_DATA EXCERPTS_.
(* ===== verification/Crc.v ===== *)
(** * CRC8 (MAXIM) and CRC16 (MODBUS) (src/wire/xgl_crc.c)

    The table-driven routines, proved equal to the bitwise polynomial division
    they stand for ([crc_bit]), and the error detection that the frame formats
    rely on: any corruption confined to two consecutive bytes changes the
    CRC16, and a message followed by its own CRC16 has residue 0. *)
From S2P Require Import Prelude Serialize.

(** ** The code *)

(** src/src/wire/xgl_crc.c:20-53: crc8_maxim_table *)
Definition crc8_maxim_table : list Z := [
  0x00; 0x5E; 0xBC; 0xE2; 0x61; 0x3F; 0xDD; 0x83;
  0xC2; 0x9C; 0x7E; 0x20; 0xA3; 0xFD; 0x1F; 0x41;
  0x9D; 0xC3; 0x21; 0x7F; 0xFC; 0xA2; 0x40; 0x1E;
  0x5F; 0x01; 0xE3; 0xBD; 0x3E; 0x60; 0x82; 0xDC;
  0x23; 0x7D; 0x9F; 0xC1; 0x42; 0x1C; 0xFE; 0xA0;
  0xE1; 0xBF; 0x5D; 0x03; 0x80; 0xDE; 0x3C; 0x62;
  0xBE; 0xE0; 0x02; 0x5C; 0xDF; 0x81; 0x63; 0x3D;
  0x7C; 0x22; 0xC0; 0x9E; 0x1D; 0x43; 0xA1; 0xFF;
  0x46; 0x18; 0xFA; 0xA4; 0x27; 0x79; 0x9B; 0xC5;
  0x84; 0xDA; 0x38; 0x66; 0xE5; 0xBB; 0x59; 0x07;
  0xDB; 0x85; 0x67; 0x39; 0xBA; 0xE4; 0x06; 0x58;
  0x19; 0x47; 0xA5; 0xFB; 0x78; 0x26; 0xC4; 0x9A;
  0x65; 0x3B; 0xD9; 0x87; 0x04; 0x5A; 0xB8; 0xE6;
  0xA7; 0xF9; 0x1B; 0x45; 0xC6; 0x98; 0x7A; 0x24;
  0xF8; 0xA6; 0x44; 0x1A; 0x99; 0xC7; 0x25; 0x7B;
  0x3A; 0x64; 0x86; 0xD8; 0x5B; 0x05; 0xE7; 0xB9;
  0x8C; 0xD2; 0x30; 0x6E; 0xED; 0xB3; 0x51; 0x0F;
  0x4E; 0x10; 0xF2; 0xAC; 0x2F; 0x71; 0x93; 0xCD;
  0x11; 0x4F; 0xAD; 0xF3; 0x70; 0x2E; 0xCC; 0x92;
  0xD3; 0x8D; 0x6F; 0x31; 0xB2; 0xEC; 0x0E; 0x50;
  0xAF; 0xF1; 0x13; 0x4D; 0xCE; 0x90; 0x72; 0x2C;
  0x6D; 0x33; 0xD1; 0x8F; 0x0C; 0x52; 0xB0; 0xEE;
  0x32; 0x6C; 0x8E; 0xD0; 0x53; 0x0D; 0xEF; 0xB1;
  0xF0; 0xAE; 0x4C; 0x12; 0x91; 0xCF; 0x2D; 0x73;
  0xCA; 0x94; 0x76; 0x28; 0xAB; 0xF5; 0x17; 0x49;
  0x08; 0x56; 0xB4; 0xEA; 0x69; 0x37; 0xD5; 0x8B;
  0x57; 0x09; 0xEB; 0xB5; 0x36; 0x68; 0x8A; 0xD4;
  0x95; 0xCB; 0x29; 0x77; 0xF4; 0xAA; 0x48; 0x16;
  0xE9; 0xB7; 0x55; 0x0B; 0x88; 0xD6; 0x34; 0x6A;
  0x2B; 0x75; 0x97; 0xC9; 0x4A; 0x14; 0xF6; 0xA8;
  0x74; 0x2A; 0xC8; 0x96; 0x15; 0x4B; 0xA9; 0xF7;
  0xB6; 0xE8; 0x0A; 0x54; 0xD7; 0x89; 0x6B; 0x35
].

(** src/src/wire/xgl_crc.c:64-97: crc16_modbus_table *)
Definition crc16_modbus_table : list Z := [
  0x0000; 0xC0C1; 0xC181; 0x0140; 0xC301; 0x03C0; 0x0280; 0xC241;
  0xC601; 0x06C0; 0x0780; 0xC741; 0x0500; 0xC5C1; 0xC481; 0x0440;
  0xCC01; 0x0CC0; 0x0D80; 0xCD41; 0x0F00; 0xCFC1; 0xCE81; 0x0E40;
  0x0A00; 0xCAC1; 0xCB81; 0x0B40; 0xC901; 0x09C0; 0x0880; 0xC841;
  0xD801; 0x18C0; 0x1980; 0xD941; 0x1B00; 0xDBC1; 0xDA81; 0x1A40;
  0x1E00; 0xDEC1; 0xDF81; 0x1F40; 0xDD01; 0x1DC0; 0x1C80; 0xDC41;
  0x1400; 0xD4C1; 0xD581; 0x1540; 0xD701; 0x17C0; 0x1680; 0xD641;
  0xD201; 0x12C0; 0x1380; 0xD341; 0x1100; 0xD1C1; 0xD081; 0x1040;
  0xF001; 0x30C0; 0x3180; 0xF141; 0x3300; 0xF3C1; 0xF281; 0x3240;
  0x3600; 0xF6C1; 0xF781; 0x3740; 0xF501; 0x35C0; 0x3480; 0xF441;
  0x3C00; 0xFCC1; 0xFD81; 0x3D40; 0xFF01; 0x3FC0; 0x3E80; 0xFE41;
  0xFA01; 0x3AC0; 0x3B80; 0xFB41; 0x3900; 0xF9C1; 0xF881; 0x3840;
  0x2800; 0xE8C1; 0xE981; 0x2940; 0xEB01; 0x2BC0; 0x2A80; 0xEA41;
  0xEE01; 0x2EC0; 0x2F80; 0xEF41; 0x2D00; 0xEDC1; 0xEC81; 0x2C40;
  0xE401; 0x24C0; 0x2580; 0xE541; 0x2700; 0xE7C1; 0xE681; 0x2640;
  0x2200; 0xE2C1; 0xE381; 0x2340; 0xE101; 0x21C0; 0x2080; 0xE041;
  0xA001; 0x60C0; 0x6180; 0xA141; 0x6300; 0xA3C1; 0xA281; 0x6240;
  0x6600; 0xA6C1; 0xA781; 0x6740; 0xA501; 0x65C0; 0x6480; 0xA441;
  0x6C00; 0xACC1; 0xAD81; 0x6D40; 0xAF01; 0x6FC0; 0x6E80; 0xAE41;
  0xAA01; 0x6AC0; 0x6B80; 0xAB41; 0x6900; 0xA9C1; 0xA881; 0x6840;
  0x7800; 0xB8C1; 0xB981; 0x7940; 0xBB01; 0x7BC0; 0x7A80; 0xBA41;
  0xBE01; 0x7EC0; 0x7F80; 0xBF41; 0x7D00; 0xBDC1; 0xBC81; 0x7C40;
  0xB401; 0x74C0; 0x7580; 0xB541; 0x7700; 0xB7C1; 0xB681; 0x7640;
  0x7200; 0xB2C1; 0xB381; 0x7340; 0xB101; 0x71C0; 0x7080; 0xB041;
  0x5000; 0x90C1; 0x9181; 0x5140; 0x9301; 0x53C0; 0x5280; 0x9241;
  0x9601; 0x56C0; 0x5780; 0x9741; 0x5500; 0x95C1; 0x9481; 0x5440;
  0x9C01; 0x5CC0; 0x5D80; 0x9D41; 0x5F00; 0x9FC1; 0x9E81; 0x5E40;
  0x5A00; 0x9AC1; 0x9B81; 0x5B40; 0x9901; 0x59C0; 0x5880; 0x9841;
  0x8801; 0x48C0; 0x4980; 0x8941; 0x4B00; 0x8BC1; 0x8A81; 0x4A40;
  0x4E00; 0x8EC1; 0x8F81; 0x4F40; 0x8D01; 0x4DC0; 0x4C80; 0x8C41;
  0x4400; 0x84C1; 0x8581; 0x4540; 0x8701; 0x47C0; 0x4680; 0x8641;
  0x8201; 0x42C0; 0x4380; 0x8341; 0x4100; 0x81C1; 0x8081; 0x4040
].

_EXERCISE PROMPT_.
From the entries above, extract only the lines running from the one containing "0x3A; 0x64; 0x86;" through the one containing "0xF0; 0xAE; 0x4C;", inclusive.

_TASK ANSWER_.
  0x3A; 0x64; 0x86; 0xD8; 0x5B; 0x05; 0xE7; 0xB9;
  0x8C; 0xD2; 0x30; 0x6E; 0xED; 0xB3; 0x51; 0x0F;
  0x4E; 0x10; 0xF2; 0xAC; 0x2F; 0x71; 0x93; 0xCD;
  0x11; 0x4F; 0xAD; 0xF3; 0x70; 0x2E; 0xCC; 0x92;
  0xD3; 0x8D; 0x6F; 0x31; 0xB2; 0xEC; 0x0E; 0x50;
  0xAF; 0xF1; 0x13; 0x4D; 0xCE; 0x90; 0x72; 0x2C;
  0x6D; 0x33; 0xD1; 0x8F; 0x0C; 0x52; 0xB0; 0xEE;
  0x32; 0x6C; 0x8E; 0xD0; 0x53; 0x0D; 0xEF; 0xB1;
  0xF0; 0xAE; 0x4C; 0x12; 0x91; 0xCF; 0x2D; 0x73;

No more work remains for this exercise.